Local clinicians say this is not a brief blip but a sustained late-season wave that can keep pediatric services under pressure well into spring. As the Chicago Tribune reported, one specialist noted, "Historically, the RSV season ends sometime in March, but this year looks like it's going to be prolonged. This is unusual but certainly not unprecedented."

How Infants Can Be Protected

Health experts point to two main ways to protect the youngest babies: vaccinating pregnant people so they pass RSV-fighting antibodies to their newborns, and giving infants a single-dose, long-acting monoclonal antibody.

Guidance from the Centers for Disease Control and Prevention recommends maternal RSV vaccination at about 32 to 36 weeks of pregnancy during the September through January window. The CDC also advises that infants younger than 8 months whose mothers did not receive the vaccine be offered long-acting antibodies, such as nirsevimab, to lower the risk of severe disease. Both the maternal RSV vaccine and long-acting antibody products were cleared for use in 2023 by U.S. regulators.

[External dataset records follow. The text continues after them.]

(** * AIAssistant: the assistant dialog of WebXRide

    A shallow embedding of [src/components/AIAssistant.tsx].

    The component is a React function component.  Its state cells
    ([useState]) are read-only inside one render: every handler created by a
    render sees the values of that render (its _snapshot_), and a call to a
    setter only queues the new value for the next render.  Handlers are
    therefore modelled as functions from the snapshot to the list of effects
    they perform, in program order; the queued updates are committed to the
    state after the handler has returned. *)

From Stdlib Require Import List Bool Arith NArith ZArith QArith String Ascii Lia.
Import ListNotations.
Close Scope Q_scope.

(** ** JavaScript strings

    A JavaScript string is a sequence of UTF-16 code units. *)

Module JS.

Definition code_unit := N.
Definition jsstring := list code_unit.

(** An ASCII literal of the source, as code units. *)
Fixpoint lit (s : string) : jsstring :=
  match s with
  | EmptyString => []
  | String c s' => N_of_ascii c :: lit s'
  end.

Definition eqb (a b : jsstring) : bool :=
  if list_eq_dec N.eq_dec a b then true else false.

(** ECMAScript [WhiteSpace] and [LineTerminator] code points, the ones
    [String.prototype.trim] strips. *)
Definition isWhiteSpace (c : code_unit) : bool :=
  (   (c =? 0x0009) || (c =? 0x000A) || (c =? 0x000B) || (c =? 0x000C)
   || (c =? 0x000D) || (c =? 0x0020) || (c =? 0x00A0) || (c =? 0x1680)
   || ((0x2000 <=? c) && (c <=? 0x200A))
   || (c =? 0x2028) || (c =? 0x2029) || (c =? 0x202F) || (c =? 0x205F)
   || (c =? 0x3000) || (c =? 0xFEFF))%N.

Fixpoint trimStart (s : jsstring) : jsstring :=
  match s with
  | [] => []
  | c :: s' => if isWhiteSpace c then trimStart s' else s
  end.
Definition connections (links : list LinkDatum.t) (device : Device)
  : list LinkDatum.t :=
  filter (fun l => connected device l = true) links.

(** One entry under "Connected Neighbors". *)
Record Row := mkRow {
  neighborId : Endpoint;
  port : string;              (* link.label || 'Unknown' *)
  row_status : string
}.

Definition row (device : Device) (link : LinkDatum.t) : Row :=
  let isSource := is_id (LinkDatum.source link) (id device) in
  mkRow (if isSource then LinkDatum.target link else LinkDatum.source link)
        (match LinkDatum.label link with
         | Some s => if bool_decide (s = "") then "Unknown" else s
         | None => "Unknown"
         end)
        (LinkDatum.status link).

(** What the panel lists: nothing at all without a device ([return
    null]), otherwise one row per connection (and the notice "No active
    connections detected." when there is none). *)
Definition panel (device : option Device) (links : list LinkDatum.t)
  : option (list Row) :=
  match device with
  | None => None
  | Some d => Some (row d <$> connections links d)
  end.

End NodeDetailsPanel.

(* ===================================================================== *)
(** * The vocabulary of the theorems *)
(* ===================================================================== *)

Module Spec.
Import TopologyGraph.

(** ** mockData.ts *)

(** The contract of [Math.random]: a Number in [0, 1). *)
Definition random_ok (rnd : nat -> Q) : Prop :=
  forall k, Number.is_double (rnd k) /\ (0 <= rnd k)%Q /\ (rnd k < 1)%Q.

(** What every generated link satisfies with respect to the node list. *)
Definition link_ok (ns : list Device) (l : Link.t) : Prop :=
  (exists d, d ∈ ns /\ id d = Link.source l) /\
  (exists d, d ∈ ns /\ id d = Link.target l) /\
  (Link.bandwidth l = "40Gbps" -> Link.source l <> Link.target l).

(** ** The zoom scale *)

Definition in_extent (q : Q) : Prop := (1 # 10 <= q)%Q /\ (q <= 4)%Q.

(** The scale of [svg.__zoom] and the [zoomLevel] shown are in the
    extent. *)
Definition zoom_ok (v : View) : Prop :=
  in_extent (Zoom.k (zoom v)) /\ in_extent (zoomLevel v).

(** ** The objects of the caller *)

Section Caller.

(** The store at mount: the objects of the caller, those of later data
    sets included. *)
Variable s0 : Store.

(** Every object of the caller is still what it was. *)
Definition untouched (s : Store) : Prop :=
  (forall a n, node_objs s0 !! a = Some n -> node_objs s !! a = Some n) /\
  (forall a l, link_objs s0 !! a = Some l -> link_objs s !! a = Some l).

(** Addresses that are not the caller's. *)
Definition own_n (a : nat) : Prop := (length (node_objs s0) <= a)%nat.
Definition own_l (a : nat) : Prop := (length (link_objs s0) <= a)%nat.

Definition sim_own (sim : Force.Simulation) : Prop :=
  Forall own_n (Force.nodes sim).
Definition drag_own (b : Drag.Behavior) : Prop :=
  forall g, Drag.mouse b = Some g -> own_n (Drag.subject g).

(** The component writes only to objects it made itself. *)
Definition private (v : View) : Prop :=
  untouched (store v) /\
  Forall sim_own (sims v) /\
  Forall (fun g => own_n (g_datum g)) (groups v) /\
  Forall drag_own (drags v).

End Caller.

(** ** Links and the ids of their ends *)

(** The objects an array of addresses holds. *)
Definition arr_nodes (s : Store) (arr : list nat) : list Node.t :=
  omap (fun a => node_objs s !! a) arr.
Definition arr_links (s : Store) (arr : list nat) : list LinkDatum.t :=
  omap (fun a => link_objs s !! a) arr.

Definition ids_of (ns : list Node.t) : list string :=
  (fun n => id (Node.dev n)) <$> ns.

(** An end of a link names a node of the list (an end that already is
    a reference names the node it refers to). *)
Definition endpoint_present (ids : list string) (e : Endpoint) : Prop :=
  match e with
  | EId i => i ∈ ids
  | ERef _ => True
  end.

Definition link_present (ids : list string) (l : LinkDatum.t) : Prop :=
  endpoint_present ids (LinkDatum.source l) /\
  endpoint_present ids (LinkDatum.target l).

(** A link as [Link] declares it: an id at either end. *)
Definition id_ends (l : LinkDatum.t) : Prop :=
  exists i j, LinkDatum.source l = EId i /\ LinkDatum.target l = EId j.

(** The id at an end of a link if no node of the list has it.  An end
    that is a node object already is not looked up. *)
Definition unknown_end (ids : list string) (e : Endpoint) : option string :=
  match e with
  | EId i => if bool_decide (i ∈ ids) then None else Some i
  | ERef _ => None
  end.

(** The first such id, in the order the link force goes through the
    links: link by link, the source before the target. *)
Fixpoint first_unknown (ids : list string) (ls : list LinkDatum.t)
  : option string :=
  match ls with
  | [] => None
  | l :: ls' =>
    match unknown_end ids (LinkDatum.source l) with
    | Some i => Some i
    | None =>
      match unknown_end ids (LinkDatum.target l) with
      | Some i => Some i
      | None => first_unknown ids ls'
      end
    end
  end.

Chicago's Coverage Gaps And Next Steps

City officials say uptake of these protective tools has been uneven, leaving some infants without the added shield that vaccines or antibodies can provide. Those gaps, they suggest, may be part of why pediatric hospitals are still busy with RSV cases this late in the season. The health department is tracking surveillance data closely and actively debating whether to keep offering infant immunizations past the typical end of March, while also ramping up outreach to pregnant people and caregivers. Local leaders are urging families of newborns and pregnant people to talk with their clinicians about the available options.

What Parents Should Know Now

Pediatricians are asking parents to stay alert for warning signs in infants and young children: trouble breathing, poor feeding, high fever, or extreme lethargy. If a baby appears seriously unwell, families are urged to seek care quickly.

Caregivers with a baby under 8 months are encouraged to speak with their pediatrician about whether the infant or a pregnant parent is eligible for maternal RSV vaccination or a dose of long-acting antibody, and where those products are currently available in Chicago. For detailed clinical guidance on who should receive which product and information on safety, the CDC's provider resources remain the primary reference, alongside up-to-date information from local clinics on supply and access.